Task statement:
Looking at the entries, how many lines hold the word "gmap"? State the number by itself.

Source material:
(** * Stock screener: 50-period EMA, qualification rule, report and CSV

    A shallow embedding of [src/mastra/tools/fetchStockData.ts] and
    [src/mastra/tools/generateStockCSV.ts].

    JavaScript numbers are IEEE 754 binary64 values; they are modelled by
    Rocq's primitive floats, which implement the same format with
    round-to-nearest-even.  The EMA routine is written once over a small
    interface of arithmetic operations, so that it can also be read over
    exact rational arithmetic. *)

From Stdlib Require Import ZArith QArith Qround Qabs Qpower Floats Lia Lqa Ascii String
  DecimalString.
From stdpp Require Import base option list gmap strings.

Local Open Scope Z_scope.

(** ** Numbers *)

(** The arithmetic used by [calculateEMA].  [n_nan] is the number that an
    [undefined] operand is coerced to. *)
Class Number (num : Type) := {
  n_add : num → num → num;
  n_sub : num → num → num;
  n_mul : num → num → num;
  n_div : num → num → num;
  n_ofZ : Z → num;
  n_nan : num
}.

(** The binary64 value of an integer: the integer rounded to nearest, ties
    to even, overflowing to an infinity. *)
Definition float_of_Z (z : Z) : float :=
  SF2Prim (binary_normalize prec emax z 0 false).

#[export] Instance float_number : Number float := {
  n_add := PrimFloat.add;
  n_sub := PrimFloat.sub;
  n_mul := PrimFloat.mul;
  n_div := PrimFloat.div;
  n_ofZ := float_of_Z;
  n_nan := nan
}.

(** Exact arithmetic: rationals extended with one not-a-number value
    ([None]), which division by zero and undefined operands produce. *)
Definition exact : Type := option Q.

Definition exact_lift (f : Q → Q → Q) (x y : exact) : exact :=
  match x, y with
  | Some a, Some b => Some (f a b)
  | _, _ => None
  end.

Definition exact_div (x y : exact) : exact :=
  match x, y with
  | Some a, Some b => if Qeq_bool b 0 then None else Some (Qdiv a b)
  | _, _ => None
  end.

#[export] Instance exact_number : Number exact := {
  n_add := exact_lift Qplus;
  n_sub := exact_lift Qminus;
  n_mul := exact_lift Qmult;
  n_div := exact_div;
  n_ofZ := λ z, Some (inject_Z z);
  n_nan := None
}.

(** ** Arrays *)

(** A JavaScript array that may have holes: its integer-keyed own
    properties and its [length].  The array indices are the integers from
    0 to 2^32 - 2.  A write at an array index at or beyond [length] extends
    the array; a write at any other integer key (a negative one, or one
    past the last array index) creates a plain property and leaves
    [length] alone. *)
Record jsarray (A : Type) := JsArray {
  props : gmap Z A;
  alength : Z
}.
Arguments JsArray {A} _ _.
Arguments props {A} _.
Arguments alength {A} _.

Definition arr_empty {A} : jsarray A := JsArray ∅ 0.

Definition arr_get {A} (a : jsarray A) (i : Z) : option A := props a !! i.

Definition max_length : Z := 4294967295.

Definition arr_set {A} (a : jsarray A) (i : Z) (v : A) : jsarray A :=
  JsArray (<[i := v]> (props a))
          (if decide (0 ≤ i < max_length) then Z.max (alength a) (i + 1) else alength a).

(** Reading a dense array ([number[]]) at an integer index; [None] is
    [undefined]. *)
Definition at_index {A} (l : list A) (i : Z) : option A :=
  if decide (0 ≤ i) then l !! Z.to_nat i else None.

(** [for (let i = lo; i < hi; i++) s = body i s] *)
Fixpoint for_from {S : Type} (n : nat) (i : Z) (body : Z → S → S) (s : S) : S :=
  match n with
  | O => s
  | Datatypes.S n' => for_from n' (i + 1) body (body i s)
  end.

Definition for_range {S : Type} (lo hi : Z) (body : Z → S → S) (s : S) : S :=
  for_from (Z.to_nat (hi - lo)) lo body s.

(** ** The EMA engine: [calculateEMA] *)

Section EMA.
Context {num : Type} `{Number num}.

(** ToNumber of an array read. *)
Definition to_number (o : option num) : num := default n_nan o.

Definition multiplier_of (period : Z) : num :=
  n_div (n_ofZ 2) (n_add (n_ofZ period) (n_ofZ 1)).

(** The body of the second loop: [(prices[i] - ema[i-1]) * multiplier + ema[i-1]]. *)
Definition ema_next (multiplier price prev : num) : num :=
  n_add (n_mul (n_sub price prev) multiplier) prev.

Definition ema_step (prices : list num) (multiplier : num) (i : Z)
    (ema : jsarray num) : jsarray num :=
  arr_set ema i
    (ema_next multiplier (to_number (at_index prices i))
                         (to_number (arr_get ema (i - 1)))).

Definition sum_step (prices : list num) (i : Z) (sum : num) : num :=
  n_add sum (to_number (at_index prices i)).

(** [calculateEMA(prices, period)].  The period is an integer, as in the
    one call of the batch (50); loop counters and indices are integers and
    their arithmetic is exact. *)
Definition calculateEMA (prices : list num) (period : Z) : jsarray num :=
  let ema := arr_empty in
  let multiplier := multiplier_of period in
  let bound := Z.min period (Z.of_nat (length prices)) in
  let sum := for_range 0 bound (sum_step prices) (n_ofZ 0) in
  let ema := arr_set ema (period - 1) (n_div sum (n_ofZ bound)) in
  for_range period (Z.of_nat (length prices)) (ema_step prices multiplier) ema.

(** Two views of [calculateEMA] used in the proofs: the value written at
    index [period - 1], and the array after [k] rounds of the second
    loop. *)
Definition seed (prices : list num) (period : Z) : num :=
  let bound := Z.min period (Z.of_nat (length prices)) in
  n_div (for_range 0 bound (sum_step prices) (n_ofZ 0)) (n_ofZ bound).

Definition ema_after (prices : list num) (period : Z) (k : nat) : jsarray num :=
  for_from k period (ema_step prices (multiplier_of period))
    (arr_set arr_empty (period - 1) (seed prices period)).

(** The arithmetic mean as the code computes it: a running sum from zero,
    left to right, divided by the count. *)
Definition mean (l : list num) : num :=
  n_div (foldl n_add (n_ofZ 0) l) (n_ofZ (Z.of_nat (length l))).
End EMA.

Response below:
2